Hot desking or as they like to call it "Activity Based Workstations" makes absolutely no sense even when attempted to be spun as a positive. Every company I've ever seen do it within about two weeks every team has carved out their space they always work from and never leave and if you need to find another team you can't look up on a chart where they are you have to beg for knowledge from someone. The absolute best is I've seen it used to freeze out new hires people don't like by denying them seats with their team and forcing them to sit by themselves or get pushed out of other teams areas until they quit.

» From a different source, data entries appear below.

(* ===== verification/Objects.v ===== *)
(** * Kernel objects: processes, capabilities, shared pages, page capabilities,
    services and devices

    kernel/src/process.rs, shm.rs, pages.rs, services.rs and device.rs.  The five
    tables are fields of one record beside the physical memory; each function is
    the whole Rust function, run to completion (the spin locks are taken and
    released inside it).  The interrupt-enable bit is kept where a function does
    not restore it on every path; elsewhere [irq_save]/[irq_restore] are balanced
    and left out, as is the remote TLB shootdown, which changes no table. *)

From Stdlib Require Import ZifyN ZifyNat.
From stdpp Require Import base gmap numbers functions list.
From S2P Require Import Prelude Mem Mmu.

(** ** Error codes: kernel/src/syscall.rs *)
Definition SYS_ERR_EINVAL : N := USIZE_MAX.
Definition SYS_ERR_EACCES : N := USIZE_MAX - 1.
Definition SYS_ERR_ENOENT : N := USIZE_MAX - 2.
Definition SYS_ERR_ENOMEM : N := USIZE_MAX - 3.
Definition SYS_ERR_EEXIST : N := USIZE_MAX - 6.
Definition SYS_ERR_ENOSYS : N := USIZE_MAX.

(** ** Tables *)
Definition MAX_PROCESSES : N := 32.
Definition MAX_CAPS : N := 8.

Inductive Cap := CProc (pid : N) | CShm (id : N) | CPage (id : N).

#[global] Instance Cap_eq_dec : EqDecision Cap.
Proof. solve_decision. Defined.

Record Process := mkProcess { p_id : N; p_root : N; p_caps : list (option Cap) }.
Record ProcessTable := mkProcTable { pt_slots : list Process; pt_free : list N }.

Inductive CapError := InvalidSlot | NotFound | WrongType | ShmNotFound | PageNotFound.

#[global] Instance CapError_eq_dec : EqDecision CapError.
Proof. solve_decision. Defined.

(** [SharedPage] and [ShmTable]; the owners are (pid, slot) pairs. *)
Definition SHM_VA : N := 0x50000000.
Definition SHM_LEN : N := 4096.
Definition MAX_SHMS : N := 16.
Record SharedPage := mkShared { sh_id : N; sh_paddr : N; sh_a : N * N; sh_b : N * N }.
Record ShmTable := mkShmTable { sm_shms : list SharedPage; sm_free : list N }.

(** [PageRecord] and [PageTable] of pages.rs. *)
Definition MAX_PAGE_CAPS : N := 64.
Record PageRecord := mkPageRec { pr_id : N; pr_paddr : N; pr_owner : N; pr_map_va : option N }.
Record PageTable := mkPageTable { pg_pages : list PageRecord; pg_free : list N }.

(** [ServiceTable] and [DeviceTable]. *)
Definition MAX_SERVICES : N := 8.
Record ServiceEntry := mkService { se_id : N; se_pid : N }.
Definition MAX_DEVICES : N := 8.

Record Kernel := mkKernel {
  k_mem : PMem;
  k_procs : ProcessTable;
  k_shm : ShmTable;
  k_pages : PageTable;
  k_services : list (option ServiceEntry);
  k_devices : list (option (N * N));
  k_irq : bool
}.
(** Removing the mapping of a page from its owner. *)
Lemma unmap_opt_run g k owner va :
  mapped_at g k owner va →
  ∃ s', unmap_opt owner va k = Ret (tt, set_mem s' k) ∧
    (∀ v root, va = Some v → pid_root owner k = Some root →
      is_mapped root v s' = false ∧ pt_step g g (k_mem k) s' root ∧
      ∀ vb, ¬ same_slot vb v → walk root vb s' = walk root vb (k_mem k)) ∧
    (va = None ∨ pid_root owner k = None → s' = k_mem k).
Proof.
  intros Hm. unfold unmap_opt, unmap_in. destruct va as [v|].
  2:{ exists (k_mem k). split; [by destruct k|done]. }
  rewrite bind_get. destruct (pid_root owner k) as [root|] eqn:Er.
  2:{ exists (k_mem k). split; [by destruct k|done]. }
  destruct (Hm v root eq_refl Er) as [W [e He]].
  destruct (unmap_4k_spec g (k_mem k) root v W) as [(_ & _ & Hn)|(s' & E & P & Wk)].
  { destruct (walk_l0_table _ _ _ _ He) as [t Ht]. congruence. }
  exists s'. rewrite (bind_ret _ _ _ _ _ (onmem_ret _ _ _ _ E)). split; [done|].
  split; [|by intros [?|?]; congruence]. intros v' root' [= <-] [= <-]. split; [|split; [done|]].
  - unfold is_mapped. by rewrite leaf_pte_walk, Wk, decide_True.
  - intros vb Hne. by rewrite Wk, decide_False.
Qed.

(** The record of every page after one has been replaced. *)
Lemma find_page_upd t id r r' :
  find_page t id = Some r → pr_id r' = id →
  ∀ i, find_page (mkPageTable (vset (pg_pages t) id r') (pg_free t)) i = if decide (i = id) then Some r' else find_page t i.
Proof.
  intros Hf Hid i. case_decide as Hi; [subst i; by eapply find_page_vset|].
  unfold find_page. cbn [pg_pages]. by rewrite vget_vset_ne.
Qed.

(** What taking the mapping [va] out of the space of [owner] does to memory. *)
Definition unmapped (g : G) (k k' : Kernel) (owner : N) (va : option N) : Prop :=
  match va, pid_root owner k with
  | Some v, Some root =>
      is_mapped root v (k_mem k') = false ∧ pt_step g g (k_mem k) (k_mem k') root ∧
      ∀ vb, ¬ same_slot vb v → walk root vb (k_mem k') = walk root vb (k_mem k)
  | _, _ => k_mem k' = k_mem k
  end.
(** [switch_root] leaves [satp] of the hart at the root. *)
Lemma runs_switch_root s h root (Q : () → Scheduler → Prop) :
  shape s → h < MAX_HARTS →
  Q tt (set_s_satp (vset (s_satp s) h (satp_value root)) s) → runs (switch_root h root) s Q.
Proof.
  intros Hs Hh HQ. destruct (vget_lt_Some (s_satp s) h) as [v Hv]; [by rewrite (sh_satp _ Hs)|].
  apply runs_bind, runs_get. apply runs_bind. eapply runs_expect; [done|].
  destruct (v =? satp_value root) eqn:E; bool_to_prop.
  - apply runs_ret. rewrite <-E, (vset_id _ _ _ Hv) in HQ. by destruct s.
  - by apply runs_modify.
Qed.

Lemma inv_satp s h v : sched_inv s → sched_inv (set_s_satp (vset (s_satp s) h v) s).
Proof. intros I. apply (inv_outer s); try done. pose proof (in_core _ I) as C. core_frame_from C. Qed.

(** [do_switch]: the registers are saved in the old thread, and the hart continues with
    the save area of the new one (the one just saved, if it is the same thread). *)
Lemma do_switch_inv s h st cpu told tnew :
  sched_inv s → h < MAX_HARTS → cpu_ok cpu → th s (st_old st) = Some told → th s (st_new st) = Some tnew →
  runs (do_switch h st cpu) s (λ r s', sched_inv s' ∧
    r = (if st_use_frame st then RFrame (t_frame tnew)
         else RCtx (if decide (st_new st = st_old st) then cpu else t_ctx tnew)) ∧
    s' = set_s_satp (vset (s_satp s) h (satp_value (st_next_root st))) (with_t (st_old st) (set_t_ctx cpu told) s)).
Proof.
  intros I Hh Hcpu Ho Hn. pose proof (in_core _ I) as C. pose proof (co_shape _ _ C) as Hs.
  apply runs_bind. apply runs_switch_root; [done..|].
  set (s1 := set_s_satp _ s). assert (I1 : sched_inv s1) by (by apply inv_satp).
  assert (I2 : sched_inv (with_t (st_old st) (set_t_ctx cpu told) s1)).
  { apply (inv_soft s1 _ told); [done| |done]. split_and!; try done. intros (? & ? & ? & _). done. }
  apply runs_bind. eapply runs_upd; [exact Ho|]. apply runs_bind.
  set (tn := if decide (st_new st = st_old st) then set_t_ctx cpu told else tnew).
  eapply (runs_thread _ _ tn).
  { rewrite (th_with_t s1 _ _ told) by done. unfold tn. case_decide; done. }
  apply runs_ret. split_and!; [done| |by destruct s].
  unfold tn. destruct (st_use_frame st); case_decide as E; try done.
  rewrite E in Hn. by assert (told = tnew) as -> by congruence.
Qed.

(** ** Blocking and leaving *)

(** The current thread is changed, put back in another state, and the hart vacated. *)
Lemma leave_inv s s1 h cur t t1 :
  sched_inv s → h < MAX_HARTS → vget (s_current s) h = Some cur → th s cur = Some t →
  s_current s1 = s_current s → s_idle s1 = s_idle s →
  (∀ i, th s1 i = if decide (i = cur) then Some t1 else th s i) →
  t_state t1 ≠ Running → core [] s1 →
  vacant h s1 ∧ fallback s1 h = vget (s_idle s1) h.
Proof.
  intros I Hh Hcur Ht Ec Ei Hth Hst C1. split.
  - apply (vacate s _ h cur); try done; intros *; rewrite Hth.
    + intros Hne. by rewrite decide_False.
    + rewrite decide_True by done. by intros [= <-].
  - eapply (fallback_stopped _ _ cur t1); [by rewrite Ec|by rewrite Hth, decide_True|done].
Qed.

Definition blocking (h cur : N) (t1 : Thread) (s : Scheduler) : Scheduler :=
  let s1 := with_t cur t1 s in set_s_ticks_run (vset (s_ticks_run s1) h 0) s1.

(** The current thread blocks with the save area of [t1]. *)
Lemma blocking_inv s h cur t t1 :
  sched_inv s → h < MAX_HARTS → vget (s_current s) h = Some cur → th s cur = Some t →
  vget (s_idle s) h ≠ Some cur →
  t_state t1 = Blocked → thread_ok t1 → resumable t1 = true → t_hart t1 = t_hart t →
  runs (next ← pick_next h true; set_current h next;; switch_target cur next) (blocking h cur t1 s)
    (switched h cur (blocking h cur t1 s)).
Proof.
  intros I Hh Hcur Ht Hni Hst Hok Hr Hhe. pose proof (in_core _ I) as C.
  destruct (inv_cur s h I Hh) as (c & u & E1 & E2 & Hrun & Hht).
  assert (c = cur) as -> by congruence. assert (u = t) as -> by congruence.
  assert (Hidle : ¬ is_idle s cur).
  { intros [h' Hi]. pose proof (idle_unique s cur t h' C Ht Hi). congruence. }
  assert (C0 : core [cur] (with_t cur t1 s)).
  { apply (core_upd _ _ _ t); [set_solver|by eapply core_take; eauto|done|done|done]. }
  assert (Hth : ∀ i, th (with_t cur t1 s) i = if decide (i = cur) then Some t1 else th s i).
  { intros i. by apply (th_with_t s cur t1 t). }
  assert (C1 : core [] (with_t cur t1 s)).
  { eapply core_put_blocked; [exact C0| |done..]. by rewrite Hth, decide_True. }
  assert (C2 : core [] (blocking h cur t1 s)) by (core_frame_from C1).
  destruct (leave_inv s (blocking h cur t1 s) h cur t t1) as [V F]; try done; [by rewrite Hst|].
  eapply (runs_switch_tail h cur t1); [done..|].
  transitivity (th (with_t cur t1 s) cur); [done|]. by rewrite Hth, decide_True.
Qed.

Lemma inv_running_upd s cur t f :
  sched_inv s → th s cur = Some t → t_state t = Running → soft t (f t) → sched_inv (with_t cur (f t) s).
Proof. intros I Ht Hst Hs. by eapply inv_soft. Qed.

Lemma inv_after_core s s' :
  sched_inv s → core [] s' → same_outer s s' → sched_inv s'.
Proof. intros I C E. apply (inv_outer s); [done|done|by rewrite E..]. Qed.

(** The thread [block_current] blocks, and the frame-saving one of
    [block_user_from_trap]. *)
Definition ctx_blocked (t : Thread) : Thread :=
  set_t_ctx_valid true (set_t_frame_valid false (set_t_state Blocked t)).
Definition frame_blocked (frame : list N) (t : Thread) : Thread :=
  set_t_state Blocked (set_t_woken false (set_t_ctx_valid false (set_t_frame_valid true (set_t_frame frame t)))).

(** The result of the switching code, wrapped. *)
Lemma runs_tail_map {A} (f : SwitchTarget → A) h cur s (Q : SwitchTarget → Scheduler → Prop) Q' :
  runs (next ← pick_next h true; set_current h next;; switch_target cur next) s Q →
  (∀ st s', Q st s' → Q' (f st) s') →
  runs (next ← pick_next h true; set_current h next;; st ← switch_target cur next; mret (f st)) s Q'.
Proof.
  intros (st & s' & E & HQ) Hf. exists (f st), s'. split; [|by apply Hf].
  apply bind_ret_inv in E as (next & s1 & E1 & E). apply bind_ret_inv in E as ([] & s2 & E2 & E).
  by rewrite (bind_ret _ _ _ _ _ E1), (bind_ret _ _ _ _ _ E2), (bind_ret _ _ _ _ _ E).
Qed.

The funniest part to me is they always try to sell it on "you can change who you sit with during the day as needs change!" but again, uh, accounts payable, operations, hr, etc none of them would ever need to or want to move. Even better when the department heads keep offices and for some reason their whole department is always camped out in front of their office and never budges I wonder why that is????

Sardonik
Jul 1, 2005

if you like my dumb posts, you'll love my dumb youtube channel

Thesaurus posted:

i dunno what any of this agile, gants, or scrum means... Not sure if that's good or bad for my job prospects

Honestly, they doesn't mean much of anything when it comes down to it. Any framework or even no framework can work if your management aren't shitheads, which is where the real sticking point is.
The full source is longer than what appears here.